You can’t put a price tag on Sovalid (unless it’s over $84K)

Gilead Sciences has developed a new drug (Sovaldi) that curesĀ hepatitis C.

This is a huge deal: about 150 million people world wide are chronically infected with the hepatitis C virus (HCV); according to the CDC 60-70% of people with chronic HCV will go on to develop chronic liver disease, 5-20% will develop cirrhosis over 20-30 years, and 1-5% will eventually die from the direct consequences of chronic infection (liver cancer or cirrhosis).

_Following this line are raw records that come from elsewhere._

Lemma effective_size_multiple_of_batch_witness :
  0 <= _size (snd (reset (draw_batch it3)))
  /\ (batch_size (snd (reset (draw_batch it3)))
      | _size (snd (reset (draw_batch it3)))).
Proof.
  apply (effective_size_multiple_of_batch
           [mk_pipe 4 (mk_meta 3 10 12 0 false false);
            mk_pipe 4 (mk_meta 3 10 12 1 false false);
            mk_pipe 4 (mk_meta 3 10 12 2 false false)] (-1)
           (Some "Reader"%string) false true false it3).
  - reflexivity.
  - reflexivity.
  - reflexivity.
  - vm_compute. discriminate.
  - intros r R. injection R as <-. vm_compute. discriminate.
  - apply (reach_reset it3 (draw_batch it3) (Ok tt)).
    + apply reach_draw; [apply reach_init | reflexivity].
    + vm_compute. reflexivity.
Defined.

(** The claim C7 fails for a reader that pads the last batch: over 7
    samples in one shard with batches of 2, the length of the epoch is
    [epoch_size_padded // shards_num = 7]. *)
Lemma padded_size_is_not_a_multiple :
  __init__ [mk_pipe 2 (mk_meta 1 7 7 0 true false)] (-1)
    (Some "Reader"%string) false true false = Ok it7_padded
  /\ _fill_last_batch it7_padded = true
  /\ batch_size it7_padded = 2
  /\ _size it7_padded = 7
  /\ ~ (batch_size it7_padded | _size it7_padded).
Proof.
  split; [reflexivity |]. split; [reflexivity |]. split; [reflexivity |].
  split; [reflexivity |]. change (~ (2 | 7)). intros [k E]. lia.
Qed.

(** * Further properties of the class *)

(** ** No method changes the configuration *)

Lemma same_layout_refl (r : ReaderAttrs) : same_layout r r.
Proof. repeat split. Qed.

Lemma same_config_refl (s : Iter) : same_config s s.
Proof.
  unfold same_config. repeat split.
  destruct (_reader s); [apply same_layout_refl | exact I].
Qed.

Lemma same_config_trans (s1 s2 s3 : Iter) :
  same_config s1 s2 -> same_config s2 s3 -> same_config s1 s3.
Proof.
  unfold same_config, same_layout.
  intros (A1 & A2 & A3 & A4 & A5 & A6 & A7 & A8)
         (B1 & B2 & B3 & B4 & B5 & B6 & B7 & B8).
  repeat split; try congruence.
  destruct (_reader s1), (_reader s2), (_reader s3); try contradiction;
    try exact I.
  destruct A8 as (C1 & C2 & C3 & C4), B8 as (D1 & D2 & D3 & D4).
  repeat split; congruence.
Qed.

Lemma keeps_ret {A} (a : A) : keeps (ret a).
Proof. intros s. apply same_config_refl. Qed.

Lemma keeps_raise {A} (e : exn) : keeps (@raise A e).
Proof. intros s. apply same_config_refl. Qed.

Lemma keeps_lift {A} (r : res A) : keeps (lift r).
Proof. intros s. apply same_config_refl. Qed.

Lemma keeps_getf {A} (f : Iter -> A) : keeps (getf f).
Proof. intros s. apply same_config_refl. Qed.

Lemma keeps_rd {A} (f : ReaderAttrs -> A) : keeps (rd f).
Proof.
  intros s. unfold rd. destruct (_reader s); apply same_config_refl.
Qed.

Lemma keeps_bind {A B} (m : M A) (k : A -> M B) :
  keeps m -> (forall a, keeps (k a)) -> keeps (bind m k).
Proof.
  intros Hm Hk s. unfold bind. specialize (Hm s).
  destruct (m s) as [[a | e] s1]; simpl in *; [| exact Hm].
  eapply same_config_trans; [exact Hm | apply Hk].
Qed.

Lemma keeps_when (c : bool) (m : M unit) : keeps m -> keeps (when c m).
Proof. intros H. unfold when. destruct c; [exact H | apply keeps_ret]. Qed.

Lemma keeps_modify (f : Iter -> Iter) :
  (forall s, same_config s (f s)) -> keeps (modify f).
Proof. intros H s. apply H. Qed.

Lemma keeps_wr (f : ReaderAttrs -> ReaderAttrs) :
  (forall r, same_layout r (f r)) -> keeps (wr f).
Proof.
  intros H s. unfold wr. destruct (_reader s) as [r |] eqn:R; simpl.
  - unfold same_config. simpl. rewrite R. repeat split; apply H.
  - apply same_config_refl.
Qed.

Lemma keeps_emit (e : event) : keeps (emit e).
Proof.
  apply keeps_modify. intros s. unfold same_config. simpl. repeat split.
  destruct (_reader s); [apply same_layout_refl | exact I].
Qed.

Lemma same_config_with_counter (c : Z) (s : Iter) :
  same_config s (with_counter c s).
Proof.
  unfold same_config. simpl. repeat split.
  destruct (_reader s); [apply same_layout_refl | exact I].
Qed.

Lemma same_config_with_size (c : Z) (s : Iter) :
  same_config s (with_size c s).
Proof.
  unfold same_config. simpl. repeat split.
  destruct (_reader s); [apply same_layout_refl | exact I].
Qed.

Ltac keeps_step :=
  match goal with
  | |- keeps (bind _ _) => apply keeps_bind; [| intros ?]
  | |- keeps (when _ _) => apply keeps_when
  | |- keeps (if ?c then _ else _) => destruct c
  | |- keeps (getf _) => apply keeps_getf
  | |- keeps (rd _) => apply keeps_rd
  | |- keeps (lift _) => apply keeps_lift
  | |- keeps (ret _) => apply keeps_ret
  | |- keeps (raise _) => apply keeps_raise
  | |- keeps (emit _) => apply keeps_emit
  | |- keeps (wr _) => apply keeps_wr; intros ?; repeat split
  | |- keeps (modify (with_counter _)) =>
      apply keeps_modify; intros ?; apply same_config_with_counter
  | |- keeps (modify (with_size _)) =>
      apply keeps_modify; intros ?; apply same_config_with_size
  | |- keeps (modify (fun s => with_counter _ s)) =>
      apply keeps_modify; intros ?; apply same_config_with_counter
  end.

Lemma keeps_reset_pipes (pipes : list Pipeline) (i : nat) :
  keeps (reset_pipes i pipes).
Proof.
  revert i. induction pipes as [| p rest IH]; intros i; simpl.
  - apply keeps_ret.
  - repeat keeps_step. apply IH.
Qed.

Lemma keeps_reset_counter : keeps reset_counter.
Proof. unfold reset_counter. repeat keeps_step. Qed.

Lemma keeps_reset_shards : keeps reset_shards.
Proof. unfold reset_shards. repeat keeps_step. Qed.

Lemma keeps_reset : keeps reset.
Proof.
  unfold reset. repeat keeps_step.
  - apply keeps_reset_counter.
  - apply keeps_reset_shards.
  - apply keeps_reset_pipes.
Qed.

Lemma keeps_check_stop : keeps _check_stop.
Proof. unfold _check_stop. repeat keeps_step. apply keeps_reset. Qed.

Lemma remove_padded_pure (s : Iter) : snd (_remove_padded s) = s.
Proof.
  unfold _remove_padded. run_method.
  destruct (_fill_last_batch s); simpl; [reflexivity |].
  destruct (_reader s) as [r |] eqn:R; simpl; [| reflexivity].
  rewrite ?R; simpl.
  match goal with
  | |- context [Np.take ?a ?b] => destruct (Np.take a b)
  end; reflexivity.
Qed.

Lemma same_config_evolves (s0 s : Iter) : evolves s0 s -> same_config s0 s.
Proof.
  induction 1 as [| s c _ IH | s r s' _ IH E | s r s' _ IH E | s r s' _ IH E].
  - apply same_config_refl.
  - eapply same_config_trans; [exact IH | apply same_config_with_counter].
  - eapply same_config_trans; [exact IH |].
    pose proof (keeps_reset s) as K. now rewrite E in K.
  - eapply same_config_trans; [exact IH |].
    pose proof (keeps_check_stop s) as K. now rewrite E in K.
  - pose proof (remove_padded_pure s) as K. rewrite E in K. simpl in K.
    now subst s'.
Qed.

(** X7. No method changes the configuration of the object, whatever the
    counter is and also when the method raises: however the object is
    used, the number of pipelines, the batch size, the three policy
    flags, the pipelines, the reader name and, of the reader set-up, the
    data set size, the number of shards, the stick-to-shard flag and the
    initial shard sizes are those of the start. *)
Theorem configuration_is_constant (s0 s : Iter) :
  evolves s0 s ->
  same_config s0 s
  /\ same_config s (snd (reset s))
  /\ same_config s (snd (_check_stop s))
  /\ snd (_remove_padded s) = s.
Proof.
  intros Ev. split; [now apply same_config_evolves |].
  split; [apply keeps_reset |]. split; [apply keeps_check_stop |].
  apply remove_padded_pure.
Qed.

Lemma configuration_is_constant_witness :
  same_config it3 (snd (reset (with_counter 4 it3))).
Proof.
  refine (proj1 (configuration_is_constant it3
                   (snd (reset (with_counter 4 it3))) _)).
  apply (ev_reset it3 (with_counter 4 it3) (fst (reset (with_counter 4 it3)))).
  - apply ev_counter, ev_start.
  - vm_compute. reflexivity.
Defined.

(** ** What a reset does to the shards *)

(** On a well-formed reader-driven object [reset] returns normally; the
    current shard sizes are permuted, and the workers stay on their
    shards or all move to the next one. *)
Lemma reset_effect_reader (s : Iter) (r : ReaderAttrs) :
  well_formed s = true -> truthy (_reader_name s) = true ->
  _reader s = Some r ->
  exists s' r',
    reset s = (Ok tt, s')
    /\ well_formed s' = true
    /\ _reader s' = Some r'
    /\ Permutation (_shard_sizes_per_gpu r') (_shard_sizes_per_gpu r)
    /\ (_shards_id r' = _shards_id r
        \/ (_is_stick_to_shard r = false
            /\ _shards_id r'
               = map (next_shard (_shards_num r)) (_shards_id r))).
Proof.
  intros W T R.
  destruct (Z_le_gt_dec (_size s) (_counter s)) as [B | B];
    [| destruct (Z_lt_le_dec (_size s) 0) as [U | U]].
  3: { exists (with_trace (trace s ++ [EvLoggingWarning]) s), r.
       split; [apply reset_premature; lia |]. split; [exact W |].
       split; [exact R |]. split; [apply Permutation_refl | now left]. }
  all: exists (primed (after_reset s));
    pose proof (well_formed_after_reset _ W) as W';
    assert (E : reset s = (Ok tt, primed (after_reset s)))
      by (apply reset_at_boundary; [exact W | lia]);
    revert W' E; generalize (reset s); intros out W' E;
    unfold after_reset, rebased, rotated, resized in *;
    destruct s, r; simpl in *; subst _reader0; rewrite T in *;
    destruct (_fill_last_batch0 && negb _last_batch_padded0);
    destruct _is_stick_to_shard0; simpl in *;
    try match goal with
        | |- context [if ?e =? 0 then _ else _] => destruct (e =? 0)
        end; simpl in *;
    eexists; (split; [exact E |]); (split; [exact W' |]);
    (split; [reflexivity |]); simpl;
    (split;
     [first [apply Permutation_refl | apply roll_perm
            | etransitivity; apply roll_perm]
     | first [now left | right; split; reflexivity]]).
Qed.

(** On a well-formed object that is not reader-driven [reset] returns
    normally. *)
Lemma reset_effect_manual (s : Iter) :
  well_formed s = true -> truthy (_reader_name s) = false ->
  exists s',
    reset s = (Ok tt, s') /\ well_formed s' = true
    /\ _reader s' = _reader s /\ _size s' = _size s.
Proof.
  intros W T.
  destruct (Z_le_gt_dec (_size s) (_counter s)) as [B | B];
    [| destruct (Z_lt_le_dec (_size s) 0) as [U | U]].
  3: { exists (with_trace (trace s ++ [EvLoggingWarning]) s).
       split; [apply reset_premature; lia |]. split; [exact W |].
       split; reflexivity. }
  all: exists (primed (after_reset s));
    (split; [apply reset_at_boundary; [exact W | lia] |]);
    (split; [now apply well_formed_after_reset |]);
    unfold after_reset; rewrite T;
    destruct (_fill_last_batch s && negb (_last_batch_padded s));
    split; reflexivity.
Qed.

Lemma well_formed_evolves (s0 s : Iter) :
  well_formed s0 = true -> evolves s0 s -> well_formed s = true.
Proof.
  intros W0. induction 1 as [| s c _ IH | s r s' _ IH E
                            | s r s' _ IH E | s r s' _ IH E].
  - exact W0.
  - exact IH.
  - destruct (reset_total s IH) as (s1 & E1 & W1).
    rewrite E in E1. now injection E1 as _ <-.
  - destruct (check_stop_state s) as [H | H]; rewrite E in H; simpl in H;
      subst s'; [exact IH |].
    destruct (reset_total s IH) as (s1 & E1 & W1). now rewrite E1.
  - pose proof (remove_padded_pure s) as K. rewrite E in K. simpl in K.
    now subst s'.
Qed.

Sovaldi, which cures patients about 90% of the time with minimal side effects, could change all of this. John Castellani, President of Pharmaceutical Research and Manufacturers of America says that this breakthrough is so valuable, that “you just can’t put a price tag on it.”

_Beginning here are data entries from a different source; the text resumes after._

(** The scheduler on a clause table that has a header row. *)
Lemma returnNextTagQuestions_table (clauseEval : option (gmap num Z))
    (head : row) (rows : table) (clauses : option (list num))
    (A : option (gmap num Z)) (tags : option (list num)) (info : option (list tagInfo)) :
  let res := returnNextTagQuestions clauseEval (Some (head :: rows)) clauses A tags info in
  let pending :=
    pending_tags A
      (unresolved_tags (MapFrom (map (λ r, (PC_ID_of head r, r)) rows))
         (findCol head ["tags"; "array"]) (unresolved clauseEval clauses)) in
  (unresolved clauseEval clauses = [] ∨ pending = []
   → status res = "done" ∧ nextQuestions res = [])
  ∧ (unresolved clauseEval clauses ≠ [] → pending ≠ [] →
     status res = "ask"
     ∧ nextQuestions res
       = sort by_priority
           (map (question_of (MapFrom (map (λ t, (Number (Tag_ID t), t))
                                           (default [] info)))) pending)).
Proof.
  intros res pending. unfold res, returnNextTagQuestions.
  fold (unresolved clauseEval clauses). unfold PC_ID_of in pending. fold pending.
  destruct (unresolved clauseEval clauses) as [|u U] eqn:HU.
  { split; [done|]. by intros []. }
  assert (NoDup pending) as Hnodup by apply pending_NoDup.
  assert (Forall (λ n, isFinite n = true) pending) as Hfin by apply pending_finite.
  clearbody pending. destruct pending as [|p P].
  { split; [done|]. by intros _ []. }
  split; [by intros [?|?]|]. intros _ _. split; [done|]. cbn [nextQuestions].
  f_equal. unfold dedupeByTagId. cbn [default].
  set (infoById := MapFrom _). set (pending := p :: P) in *.
  apply dedupe_loop_id.
  - unfold infoById. by rewrite question_of_ids.
  - apply Forall_fmap. eapply Forall_impl; [exact Hfin|]. intros x Hx. simpl.
    unfold infoById. by rewrite question_of_id.
  - apply Forall_forall. intros q _. apply not_elem_of_nil.
Qed.

Lemma returnNextTagQuestions_no_table (clauseEval : option (gmap num Z))
    (tbl : option table) (clauses : option (list num))
    (A : option (gmap num Z)) (tags : option (list num)) (info : option (list tagInfo)) :
  tbl = None ∨ tbl = Some [] →
  let res := returnNextTagQuestions clauseEval tbl clauses A tags info in
  status res = (if decide (unresolved clauseEval clauses = []) then "done" else "ask")
  ∧ nextQuestions res = [].
Proof.
  intros Htbl res. unfold res, returnNextTagQuestions.
  fold (unresolved clauseEval clauses).
  destruct (unresolved clauseEval clauses) as [|u U]; [done|].
  by destruct Htbl as [-> | ->].
Qed.

(** The questions are in order for every input, provided no shaped tag has
    a priority that is not a number. *)
Lemma nextQuestions_sorted (clauseEval : option (gmap num Z))
    (tbl : option table) (clauses : option (list num))
    (A : option (gmap num Z)) (tags : option (list num)) (info : option (list tagInfo)) :
  Forall (λ q, priority_of q ≠ NaN) (default [] info) →
  StronglySorted question_le
    (nextQuestions (returnNextTagQuestions clauseEval tbl clauses A tags info)).
Proof.
  intros Hinfo. destruct tbl as [[|head rows]|].
  - rewrite (proj2 (returnNextTagQuestions_no_table _ (Some []) _ _ _ _ (or_intror eq_refl))).
    constructor.
  - destruct (returnNextTagQuestions_table clauseEval head rows clauses A tags info)
      as [Hdone Hask].
    set (pending := pending_tags _ _) in *.
    destruct (decide (unresolved clauseEval clauses = [])) as [HU|HU].
    { rewrite (proj2 (Hdone (or_introl HU))). constructor. }
    destruct (decide (pending = [])) as [HP|HP].
    { rewrite (proj2 (Hdone (or_intror HP))). constructor. }
    rewrite (proj2 (Hask HU HP)). apply sort_by_priority_sorted.
    apply Forall_fmap. eapply Forall_impl; [apply pending_finite|].
    intros id Hid. by apply question_of_comparable.
  - rewrite (proj2 (returnNextTagQuestions_no_table _ None _ _ _ _ (or_introl eq_refl))).
    constructor.
Qed.


(** C4 (amended). With a clause table that has a header row, the status is
    "done" exactly when no clause of the universe has verdict 0 or no tag is
    pending; and the status "ask" comes with a pending tag and with a list of
    questions that is not empty, has one question for each pending tag (so
    pairwise distinct identifiers) and, when no shaped tag has a priority
    that is not a number, is in order of priority, a missing priority last,
    then of identifier.  With an absent or empty clause table there is no
    question, and the status is "done" exactly when no clause has verdict 0,
    and "ask" otherwise. *)
Theorem scheduler_invariant (clauseEval : option (gmap num Z))
    (tbl : option table) (clauses : option (list num))
    (A : option (gmap num Z)) (tags : option (list num)) (info : option (list tagInfo)) :
  let res := returnNextTagQuestions clauseEval tbl clauses A tags info in
  (∀ head rows, tbl = Some (head :: rows) →
     (status res = "done"
      ↔ unresolved clauseEval clauses = [] ∨ ∀ t, ¬ is_pending tbl clauseEval clauses A t)
     ∧ (status res = "ask" →
        (∃ t, is_pending tbl clauseEval clauses A t)
        ∧ nextQuestions res ≠ []
        ∧ NoDup (id_of <$> nextQuestions res)
        ∧ (∀ t, t ∈ id_of <$> nextQuestions res ↔ is_pending tbl clauseEval clauses A t)
        ∧ (Forall (λ q, priority_of q ≠ NaN) (default [] info) →
           StronglySorted question_le (nextQuestions res))))
  ∧ (tbl = None ∨ tbl = Some [] →
     (status res = "done" ↔ unresolved clauseEval clauses = [])
     ∧ (status res = "ask" ↔ unresolved clauseEval clauses ≠ [])
     ∧ nextQuestions res = []).
Proof.
  intros res. split.
  - intros head rows ->.
    destruct (returnNextTagQuestions_table clauseEval head rows clauses A tags info)
      as [Hdone Hask]. fold res in Hdone, Hask.
    set (pending := pending_tags _ _) in *.
    assert (∀ t, t ∈ pending
                 ↔ is_pending (Some (head :: rows)) clauseEval clauses A t) as Hpending
      by (intros t; apply pending_spec).
    destruct (decide (unresolved clauseEval clauses = [])) as [HU|HU].
    { destruct (Hdone (or_introl HU)) as [Hst _]. rewrite Hst. split; [|done]. tauto. }
    destruct (decide (pending = [])) as [HP|HP].
    { destruct (Hdone (or_intror HP)) as [Hst _]. rewrite Hst. split; [|done].
      split; [|done]. intros _. right. intros t Ht. apply Hpending in Ht.
      rewrite HP in Ht. by apply elem_of_nil in Ht. }
    destruct (Hask HU HP) as [Hst Hq]. rewrite Hst.
    assert (id_of <$> nextQuestions res ≡ₚ pending) as Hperm.
    { rewrite Hq, sort_perm. by rewrite question_of_ids. }
    destruct pending as [|p P] eqn:Hpeq; [done|].
    split.
    + split; [done|]. intros [?|Hnone]; [done|].
      destruct (Hnone p). apply Hpending. by left.
    + intros _. split; [exists p; apply Hpending; by left|].
      split; [intros Hnil; rewrite Hnil in Hperm; by apply Permutation_nil_cons in Hperm|].
      split; [rewrite Hperm, <- Hpeq; apply pending_NoDup|].
      split; [intros t; by rewrite Hperm|].
      apply nextQuestions_sorted.
  - intros Htbl.
    destruct (returnNextTagQuestions_no_table clauseEval tbl clauses A tags info Htbl)
      as [Hst Hq]. fold res in Hst, Hq. rewrite Hst.
    by destruct (decide (unresolved clauseEval clauses = [])).
Qed.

But of course, a price tag has been put on it: $84,000 for the 12-week course of treatment (or $1,000) per day.

Pricing of new pharmaceuticals is always a highly nebulous issue; production costs are difficult to ascertain, and trying to incorporate the sunk cost of R&D and of stimulating future R&D makes it harder.

However, Gilead is working to offer lower prices in dozens of developing countries (of the 150 million patients with HCV, only about 1% are in the USA).

To me, this implies one of two things. Either Gilead will be selling the drug in developing countries at a price that allows it to make normal profits (in which case Gilead is capturing enormous rents in the USA market from $84K price tag), or whoever pays for the treatment of patients with HCV in developed countries will be subsidizing the treatment of patients in the developing world.

We might get a little insight into the issue from observing how prices in the USA change in response to the following two possibilities. First, Merck has announced that it could be launching a direct substitute for Solvadi as early as 2016; increased competition might lead to lower prices, but of course, a two-firm market is not exactly the textbook example of perfect competition.

However, it’s not inconceivable that generic drugmakers in countries like India or Brazil might convince their governments to deny patents to Sovaldi. This would mean that Gilead would have to make all its profits from the markets in developed countries, which might increase the drugs price in those markets (but it might not if it turns out that they’re already high enough!)